O Terminal de Contêineres (Tecon) já colocou em operação os 100 metros iniciais de seu novo cais, que se somam aos 510 metros construídos pelo governo federal antes do arrendamento à operadora Santos-Brasil em 1997. Essa ampliação - a um custo global de cerca de US$ 20 milhões, incluindo o correspondente acréscimo no retroporto, que deve estar concluído até 2004 - já permite o funcionamento de um terceiro berço de atracação de navios (ampliando desde já a movimentação de contêineres nesse terminal em 20%, para 270 mil unidades em 2002), e até 2/2003 deverão entrar em operação os demais 150 metros, ora em obras, totalizando 760 metros de cais. A construção é feita pela Andrade Gutierrez e permitirá que o terminal se mantenha na posição de maior instalação portuária latino-americana para contêineres, passando de 366 mil m² para 454 mil m².

Terminal XXXIX da Ferronorte/Caramuru. Foto: Luiz Carlos Ferraz
Já a Caramuru Alimentos passou a operar em 5/2002 seu segundo terminal, o Armazém 39 externo, que construiu em parceria com a Ferronorte para ampliar em até 120% seus embarques de soja (para 1,5 milhão de toneladas ainda em 2002). Podendo armazenar 90 mil toneladas do produto, o armazém conta com ramais ferroviários e esteiras aéreas, ligando-o ao cais do Corredor de Exportação. Em 2003, a Caramuru quer movimentar ali 2 milhões de t de grãos, ampliando a operação para 2,5 milhões de toneladas em 2004, 3 milhões em 2005 e 3,6 milhões em 2006. A área inclui ainda o armazém 40 externo, arrendado com a Citrosuco, que permite movimentar 1,2 milhão de toneladas de grãos e farelo de soja.

A Votorantim Celulose e Papel (VCP), que já contava com os armazéns portuários 14 e 15, começou em 2/2002 a operar - através da Transchem Agência Marítima - também o armazém 13, destinado à movimentação de celulose, bobinas de papel e laminados (Duratex/Eucatex), somando os três armazéns uma área de cerca de 10 mil m² cobertos. O volume de celulose a ser exportado via Santos deve crescer 160% em 2002, de 230 mil para 600 mil toneladas anuais.

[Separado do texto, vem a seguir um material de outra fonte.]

(* ===== verification/Prelude.v ===== *)
(** * AuraClaw: a verification development

    AuraClaw runs long-lived agent tasks.  A Session is an event-sourced aggregate:
    commands raise events, the event store appends them with optimistic versions
    and, in the same step, writes a transactional outbox.  Workers claim outbox
    records: the projection builds the read model, delivery creates jobs for result
    sinks, control queues runs.  The control store hands runs to agent runtimes
    under leases with fencing tokens; a run may create Child Sessions (a task graph
    with limits), ask people for approvals, reserve its budget before each step,
    call tools through a gateway that asks the policy service, and run Skills, whose
    packages have a lifecycle of their own.

    ** Files and the code they model (paths under [src/src/auraclaw/])

    Foundations:
    - [Prelude]: exceptions and results, record update, Python dictionaries, stable
      sorting, the tactics and hints of the development.
    - [PyValue]: the Python values of payloads ([json]): access, truth, equality,
      iteration, [str], [int], [float] (IEEE binary64 through the Standard Library's
      [SpecFloat]), [dict], [strip].
    - [DateTime]: aware UTC datetimes as microseconds, [isoformat] and
      [fromisoformat], with their round trip.
    - [Digest]: canonical [json.dumps], UTF-8, SHA-1, SHA-256 and [uuid5], executable.
    - [JsonCodec]: [json.loads] over text and bytes, with its round trips.
    - [Interleave]: asynchronous functions as sequences of awaits, with what the others
      do before each and a cancellation at any, and the rules to reason about them.
    - [Contracts]: [contracts/{state,errors,approval_mode,events,commands}.py].

    Sessions and their stores:
    - [Session]: [domain/session.py]; the record [SessionAggregate] has the fields of
      the class, one definition per method, [apply] is the event reducer.
    - [Approval]: [domain/approval.py] and the records of [contracts/tools.py].
    - [Collaboration]: [domain/collaboration.py], [contracts/collaboration.py].
    - [RuntimeBudget]: [domain/runtime_budget.py].
    - [SkillExecution]: [domain/skill_execution.py].
    - [EventStore]: [infrastructure/persistence/memory_event_store.py] and the values
      of [session/ports.py]; it calls [govern] and [has_active_skill_reference].
    - [TaskService]: [session/task_service.py], every command over the event store, the
      snapshots and the relay; [CollaborationService]: [session/collaboration_service.py]
      with [Routing] for the plans of [contracts/routing.py].

    Outbox consumers:
    - [TaskProjection]: [projection/task/projector.py]; [Relay]: [projection/relay.py]
      over two type classes that the event store and the projection implement.
    - [DeliveryStore]: [infrastructure/delivery/{memory_job_store,common}.py],
      [contracts/delivery.py]; [DeliveryWorker]: [delivery/worker.py].
    - [RunnableFeed]: [control/runnable_feed.py].

    Control and runtime:
    - [ControlStore]: [infrastructure/persistence/memory_control_store.py] and the
      values of [control/ports.py]; [Orchestrator]: [control/orchestrator.py] and the
      fenced Session client of [runtime/clients.py].
    - [RuntimeCommit]: [runtime/{event_committer,execution_guard,progress_store,
      execution_state}.py] over both stores; [AgentRun]: [runtime/tool_round.py] and, of
      [runtime/execution_engine.py], the start of a run and what follows a stop.
    - [RepeatPolicy]: [runtime/repeat_policy.py]; [WorkflowExecutor]:
      [runtime/skill_workflow.py].

    Tools and policy:
    - [Policy]: [action/policy.py], [policy/{governance,internal_service}.py];
      [ApprovalModes]: [policy/approval_modes.py].
    - [InvocationStore]: [infrastructure/persistence/postgres_invocation_store.py] as
      functions of its tables; [JsonSchema]: [contracts/json_schema.py];
      [ToolRegistry], [GatewayCapacity], [ToolGateway]: [action/tool_gateway.py].
    - [ArtifactStore]: [infrastructure/persistence/postgres_artifact_repository.py] as
      functions of its tables; [ArtifactService]: [artifact/internal_service.py].

    Skills:
    - [SkillContracts]: [contracts/{skills,skill_workflows}.py]; [SkillWorkflow]:
      [domain/skill_workflows.py]; [SkillLifecycle]: the in-memory store of
      [action/skill_lifecycle.py]; [SkillUpgradeCleanup]:
      [action/skill_upgrade_cleanup.py].

    Each component file ends with a module of concrete runs ([SessionExamples],
    [StoreExamples], ...) that evaluates the definitions and applies the theorems.

    ** How the code is modelled

    Exceptions are values of [res]; the message is kept where the source writes it.
    An aggregate is dropped by its caller when a method raises, so its methods
    return [res] of the new state.  A store's operation can raise after a mutation
    ([append] creates the stream before it checks the version, [project] keeps the
    events before a bad one), so it returns the store together with the outcome.
    Each operation of an in-memory store runs under one lock in the source, and each
    statement of a SQL store in one transaction: it is one step here, and concurrency
    is the order of steps, which the histories ([run_ops], [run_cops],
    [delivery_history], ...) leave arbitrary.  Workers and services that await between
    their steps are tasks ([Interleave], and with the same shape [ApprovalModes] and
    [DeliveryWorker]): theorems about them hold for whatever the others do before each
    await and for a cancellation at any of them.  Answers of services outside the
    repository, and of its network clients, are functions of the number of the await.
    A collaboration request takes the store that each of its reads and its append find, so
    the graph it checks may be older than the streams it writes; a feed works record by
    record ([feed_step]).

    Clock readings and [uuid4] are arguments, one per call the source makes.
    Dictionaries are association lists in insertion order ([dict_wf]); sets are [gset]
    or duplicate-free lists.  Integers are unbounded, as in Python.  Text is Latin-1
    (one [ascii] per character; reading another character gives [Unrepresentable]);
    datetimes do not overflow.  The interpreter's recursion limit is a parameter where
    [json.loads] reads the files of a package ([RecursionLimit]) and does not exist
    elsewhere.  Pydantic's lax coercion of values of a wrong type is a
    class parameter ([PydanticInt], [Pydantic]) of which only the identity on values
    of the right type is assumed, the [jsonschema] package is the class
    [SchemaEngine]; the concrete runs instantiate them.

    Fuel: [visit] (depth-first search of the task graph) gets two more than the
    number of nodes, as does [topo_visit] over the steps of a plan, and [depth] (walk
    up the parents) one more; [Diverges] is the outcome without fuel, and
    [validate_dependencies_exact], [topological_steps_exact] and
    [validate_new_child_exact] show that it does not occur.  The JSON reader gets
    twice the length of the text and two more ([json_loads_total]), the bounds check
    of schemas the size of the value ([check_bounds_exact]).  All other loops are
    structural.

    ** What the theorems show

    - Event store: gapless streams and a complete outbox in every history, exact and
      idempotent appends, atomic batches, in-order publication with exclusive claims,
      dispositions by the claim holder only.
    - Control store and orchestrator: exclusive leases, increasing tokens and fencing of
      stale holders, exclusive claims by priority, assignments that spend their claim,
      no lost wake, exact recovery, checkpoints that never go back; a scheduled run is
      owned under a fresh token.
    - Runtime: a fact is recorded once whatever other runtimes do, the effects of a tool
      round follow its protocol, after a stop only settlements are stored; a call is
      suppressed only on evidence of the run, an uncertain write is never repeated.
    - Session and its service: restoring from the stored events gives the live
      aggregate, snapshots are equivalent to the stream, a committed command that
      announced the version it loaded leaves exactly the aggregate it computed although
      others act in between, refused
      requests change nothing, repeated commands are answered from what is stored.
    - Approvals: a validated approval had its quorum; the first recorded decision of a
      mode counts for everybody; what needs an approval is permitted only by an authority for
      this very action stored in the request's Session, given that a digest belongs to one
      Session ([stored_at_home]); governance only narrows.
    - Collaboration: exact dependency and limit checks (acyclicity included), plans
      become Children in one batch within the limits of the graph they were checked
      against, roles bound the streams a request writes.
    - Runtime budget: run and tree budgets are never exceeded by the reservations of
      accepted batches.
    - Projection and relay: each view is the fold of a prefix of its stream under any
      interleaving, a pass without failures brings it up to date, and the view agrees
      with the aggregate.
    - Feed: the run of an acknowledged user request is in the control queue.
    - Delivery: one job per event and sink, exact claims, at most one call of the sink
      per delivery and an account of it however the delivery ends.
    - Tools: an invocation is granted once over all replicas, an adapter is called only
      after validation, permission and under the exclusive grant, results are replayed,
      admission keeps its bounds.
    - Artifacts: a finalization writes ready only after the configured checks, objects are
      removed only under a validated claim whose start was recorded, deletion is exclusive,
      nobody is given a claim of deletion on a row under a legal hold.
    - Skills: workflows compile to scoped expressions or a schema error (but for the
      recursion error of the JSON reader); an execution
      follows the protocol of its writes and repeats none; publications happen exactly
      once, revisions advance, upgrades supersede, packages are erased in order.

    ** Not modelled

    The turns of the model ([_execute_capability_loop] of [runtime/execution_engine.py],
    the capability and collaboration controllers, [runtime/{task_router,skill_runner}.py]): they thread
    untyped dictionaries through model and tool services, and their decisions are
    those of the model.  The capability, MCP and Skill catalogues, the package and publication
    services and the administration API: registries over external services.  The HTTP
    layer, the SQL stores other than those of tool invocations and artifacts, Kafka, object storage and
    model adapters, the composition root and the metrics are input and output around the
    modelled components; the in-memory stores are modelled as the reference
    implementations of the same ports.  The approval and collaboration read models and
    the paging of lists repeat the shape of the task projection.  Sleeping polls
    (of [claim_outbox], heartbeats, claim monitors) appear as the steps they take.

    ** What modelling showed

    Among the divergences that the concrete runs exhibit: [skill.invocation.requested]
    and [skill.invocation.settled] are routed to the projection, which refuses them
    ([skill_invocation_unsupported]); [run.retry_scheduled] changes the aggregate and
    not the view ([retry_scheduled_not_projected]); a command may be accepted although
    its guards ran on an older state ([TaskService]); a reviewer step without
    dependencies raises [IndexError] ([CollaborationService]); two plans checked against
    the same graph exceed its limits together ([plans_exceed_together]); deeply nested JSON
    in a package raises [RecursionError] ([deep_document]); an upgrade erases
    versions that were not active without the policy version of their revocation
    ([SkillUpgradeCleanup]); an artifact whose finalization lost its claim is made ready
    without the content scan ([reconciled_without_scan]). *)

From stdpp Require Export base tactics list strings gmap option pretty sorting.
From Stdlib Require Export ZArith Lia.
(* ===== verification/Digest.v ===== *)
(** * Canonical JSON text and SHA-256

    The identities the services derive: [json.dumps(..., sort_keys=True,
    separators=(",", ":"))], [str.encode] and [hashlib.sha256(...).hexdigest()],
    computed inside the logic. *)

From Stdlib Require Import Ascii.
From S2P Require Import Prelude PyValue.
Local Open Scope Z_scope.

(** ** [json.dumps] *)

Definition hex4 (n : N) : string :=
  str_of [chr 92; "u"%char; "0"%char; "0"%char; hex_digit (n / 16); hex_digit (n mod 16)].

(** One character of a JSON string; [ascii_only] is [ensure_ascii]. *)
Definition json_char (ascii_only : bool) (c : ascii) : string :=
  let n := ord c in
  if (n =? 34)%N || (n =? 92)%N then str_of [chr 92; c]
  else if (n =? 8)%N then str_of [chr 92; "b"%char]
  else if (n =? 9)%N then str_of [chr 92; "t"%char]
  else if (n =? 10)%N then str_of [chr 92; "n"%char]
  else if (n =? 12)%N then str_of [chr 92; "f"%char]
  else if (n =? 13)%N then str_of [chr 92; "r"%char]
  else if (n <? 32)%N || ascii_only && (127 <=? n)%N then hex4 n
  else str1 c.

Definition json_string (ascii_only : bool) (s : string) : string :=
  str1 dquote
  +:+ fold_right (λ c acc, json_char ascii_only c +:+ acc) EmptyString (str_list s)
  +:+ str1 dquote.

Definition json_float (f : SpecFloat.spec_float) : string :=
  match f with
  | SpecFloat.S754_nan => "NaN"
  | SpecFloat.S754_infinity s => if s then "-Infinity" else "Infinity"
  | _ => repr_float f
  end.

(** The members of an object in key order. *)
Definition sort_members {V} : list (string * V) → list (string * V) :=
  py_sorted (λ a b, String.leb a.1 b.1).

(** The text, with or without [sort_keys], with the separators of items and of keys. *)
Fixpoint json_text (sort_keys : bool) (item_sep key_sep : string) (ascii_only : bool) (v : json) : string :=
  match v with
  | JNull => "null"
  | JBool b => if b then "true" else "false"
  | JInt z => pretty z
  | JFloat f => json_float f
  | JStr s => json_string ascii_only s
  | JArr l => "[" +:+ String.concat item_sep (map (json_text sort_keys item_sep key_sep ascii_only) l) +:+ "]"
  | JObj d =>
      let members := map (λ kv, match kv with (k, v) => (k, json_text sort_keys item_sep key_sep ascii_only v) end) d in
      "{" +:+ String.concat item_sep
        (map (λ kv, json_string ascii_only kv.1 +:+ key_sep +:+ kv.2) (if sort_keys then sort_members members else members)) +:+ "}"
  end.

(** [separators=(",", ":")] and the default separators. *)
Definition json_dumps : bool → json → string := json_text true "," ":".
Definition json_dumps_spaced : json → string := json_text true ", " ": " true.

(** [str.encode()]: UTF-8 of Latin-1 code points. *)
Definition utf8 (s : string) : list Z :=
  List.flat_map (λ c, let n := Z.of_N (ord c) in
    if n <? 128 then [n] else [192 + n / 64; 128 + n mod 64]) (str_list s).

(** ** SHA-256 *)

Definition mask32 (z : Z) : Z := Z.land z 4294967295.
Definition add32 (a b : Z) : Z := mask32 (a + b).
Definition rotr (n x : Z) : Z := mask32 (Z.lor (Z.shiftr x n) (Z.shiftl x (32 - n))).
Definition ch (x y z : Z) : Z := Z.lxor (Z.land x y) (Z.land (Z.lxor x 4294967295) z).
Definition maj (x y z : Z) : Z := Z.lxor (Z.land x y) (Z.lxor (Z.land x z) (Z.land y z)).
Definition bsig0 (x : Z) : Z := Z.lxor (rotr 2 x) (Z.lxor (rotr 13 x) (rotr 22 x)).
Definition bsig1 (x : Z) : Z := Z.lxor (rotr 6 x) (Z.lxor (rotr 11 x) (rotr 25 x)).
Definition ssig0 (x : Z) : Z := Z.lxor (rotr 7 x) (Z.lxor (rotr 18 x) (Z.shiftr x 3)).
Definition ssig1 (x : Z) : Z := Z.lxor (rotr 17 x) (Z.lxor (rotr 19 x) (Z.shiftr x 10)).

(** The constants are the first 32 bits of the fractional parts of the cube roots
    (rounds) and square roots (initial state) of the first primes. *)
Fixpoint primes_go (fuel : nat) (n : Z) (found : list Z) : list Z :=
  match fuel with
  | O => found
  | S fuel => primes_go fuel (n + 1)
      (if forallb (λ p, negb (n mod p =? 0)) found then found ++ [n] else found)
  end.

(** The largest [r] with [r ^ 3 <= n], bit by bit from [2 ^ k] down. *)
Fixpoint cbrt_go (k : nat) (n r : Z) : Z :=
  let r' := r + 2 ^ Z.of_nat k in
  let r := if r' ^ 3 <=? n then r' else r in
  match k with O => r | S k => cbrt_go k n r end.

Definition k256 : list Z :=
  Eval vm_compute in map (λ p, mask32 (cbrt_go 40 (p * 2 ^ 96) 0)) (primes_go 310 2 []).
Definition h256 : list Z :=
  Eval vm_compute in map (λ p, mask32 (Z.sqrt (p * 2 ^ 64))) (take 8 (primes_go 310 2 [])).

Example k256_length : length k256 = 64%nat ∧ length h256 = 8%nat.
Proof. split; reflexivity. Qed.

(** Length field of the padding: 64 bits, big endian. *)
Definition be64 (n : Z) : list Z :=
  map (λ i, Z.land (Z.shiftr n (8 * i)) 255) [7; 6; 5; 4; 3; 2; 1; 0].

Definition sha_pad (msg : list Z) : list Z :=
  let n := Z.of_nat (length msg) in
  msg ++ [128] ++ replicate (Z.to_nat ((55 - n) mod 64)) 0 ++ be64 (8 * n).

Fixpoint words (bs : list Z) : list Z :=
  match bs with
  | a :: b :: c :: d :: bs =>
      Z.lor (Z.shiftl a 24) (Z.lor (Z.shiftl b 16) (Z.lor (Z.shiftl c 8) d)) :: words bs
  | _ => []
  end.

(** The message schedule, newest word first: 16 words in, [n] more added. *)
Fixpoint schedule (n : nat) (w : list Z) : list Z :=
  match n with
  | O => w
  | S n =>
      let x := add32 (add32 (ssig1 (nth 1 w 0)) (nth 6 w 0))
                     (add32 (ssig0 (nth 14 w 0)) (nth 15 w 0)) in
      schedule n (x :: w)
  end.

Definition sha_round (st : list Z) (kw : Z * Z) : list Z :=
  match st with
  | [a; b; c; d; e; f; g; h] =>
      let t1 := add32 (add32 h (bsig1 e)) (add32 (ch e f g) (add32 kw.1 kw.2)) in
      let t2 := add32 (bsig0 a) (maj a b c) in
      [add32 t1 t2; a; b; c; add32 d t1; e; f; g]
  | _ => st
  end.

Definition sha_block (st block : list Z) : list Z :=
  let w := rev (schedule 48 (rev block)) in
  zip_with add32 st (fold_left sha_round (zip k256 w) st).

Fixpoint blocks (fuel : nat) (ws : list Z) : list (list Z) :=
  match fuel, ws with
  | S fuel, _ :: _ => take 16 ws :: blocks fuel (drop 16 ws)
  | _, _ => []
  end.

Definition hex32 (w : Z) : string :=
  str_of (map (λ i, hex_digit (Z.to_N (Z.land (Z.shiftr w (4 * i)) 15))) [7; 6; 5; 4; 3; 2; 1; 0]).

(** [hashlib.sha256(bytes).hexdigest()] *)
Definition sha256_hex (msg : list Z) : string :=
  let ws := words (sha_pad msg) in
  String.concat EmptyString (map hex32 (fold_left sha_block (blocks (length ws) ws) h256)).

Example sha_ex1 : sha256_hex (utf8 "abc")
  = "ba7816bf8f01cfea414140de5dae2223b00361a396177a9cb410ff61f20015ad".
Proof. vm_compute. reflexivity. Qed.
Example sha_ex2 : sha256_hex (utf8 "abcdbcdecdefdefgefghfghighijhijkijkljklmklmnlmnomnopnopq")
  = "248d6a61d20638b8e5c026930c3e6039a33ce45964ff2167f6ecedd419db06c1".
Proof. vm_compute. reflexivity. Qed.
Example dumps_ex : json_dumps false (JObj [("b", JArr [JInt 1; JNull]); ("a", JBool true)])
  = "{" +:+ str1 dquote +:+ "a" +:+ str1 dquote +:+ ":true," +:+ str1 dquote +:+ "b" +:+ str1 dquote +:+ ":[1,null]}".
Proof. vm_compute. reflexivity. Qed.

(** ** SHA-1 and [uuid5] *)

Definition rotl (n x : Z) : Z := mask32 (Z.lor (Z.shiftl x n) (Z.shiftr x (32 - n))).

(** The schedule of SHA-1, newest word first. *)
Fixpoint schedule1 (n : nat) (w : list Z) : list Z :=
  match n with
  | O => w
  | S n => schedule1 n (rotl 1 (Z.lxor (Z.lxor (nth 2 w 0) (nth 7 w 0))
                                       (Z.lxor (nth 13 w 0) (nth 15 w 0))) :: w)
  end.

(** The function and the constant of round [i]. *)
Definition sha1_f (i b c d : Z) : Z * Z :=
  if i <? 20 then (ch b c d, 1518500249)
  else if i <? 40 then (Z.lxor b (Z.lxor c d), 1859775393)
  else if i <? 60 then (maj b c d, 2400959708)
  else (Z.lxor b (Z.lxor c d), 3395469782).

Definition sha1_round (st : list Z) (iw : Z * Z) : list Z :=
  match st with
  | [a; b; c; d; e] =>
      let '(f, k) := sha1_f iw.1 b c d in
      [add32 (add32 (rotl 5 a) f) (add32 e (add32 k iw.2)); a; rotl 30 b; c; d]
  | _ => st
  end.

Definition sha1_block (st block : list Z) : list Z :=
  let w := rev (schedule1 64 (rev block)) in
  zip_with add32 st (fold_left sha1_round (zip (map Z.of_nat (seq 0 80)) w) st).

Definition sha1 (msg : list Z) : list Z :=
  let ws := words (sha_pad msg) in
  fold_left sha1_block (blocks (length ws) ws)
    [1732584193; 4023233417; 2562383102; 271733878; 3285377520].

Example sha1_ex : String.concat EmptyString (map hex32 (sha1 (utf8 "abc")))
  = "a9993e364706816aba3e25717850c26c9cd0d89d".
Proof. vm_compute. reflexivity. Qed.

(** [uuid.NAMESPACE_URL.bytes] *)
Definition NAMESPACE_URL : list Z :=
  [107; 167; 184; 17; 157; 173; 17; 209; 128; 180; 0; 192; 79; 212; 48; 200].

(** [uuid5(namespace, name).hex]: the first 128 bits of the SHA-1, with the version
    and the variant set. *)
Definition uuid5_hex (namespace : list Z) (name : string) : string :=
  match sha1 (namespace ++ utf8 name) with
  | a :: b :: c :: d :: _ =>
      hex32 a +:+ hex32 (Z.lor (Z.land b 4294905855) 20480)
        +:+ hex32 (Z.lor (Z.land c 1073741823) 2147483648) +:+ hex32 d
  | _ => EmptyString
  end.

Example uuid5_ex : uuid5_hex NAMESPACE_URL "https://example.com" = "4fd35a7171ef5a55a9d9aa75c889a6d0".
Proof. vm_compute. reflexivity. Qed.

No mais, quem garante que no prazo divulgado, até o final de 2002, será assinado o convênio que transfere a administração do complexo santista da Codesp (controlada pelo Ministério dos Transportes) para o governo paulista? Mas isso é outra história.

Armazém da Ferronorte/Caramuru: capacidade para 90 mil toneladas. Foto: Luiz Carlos Ferraz

(*) Carlos Pimentel Mendes é jornalista, editor do jornal eletrônico Novo Milênio.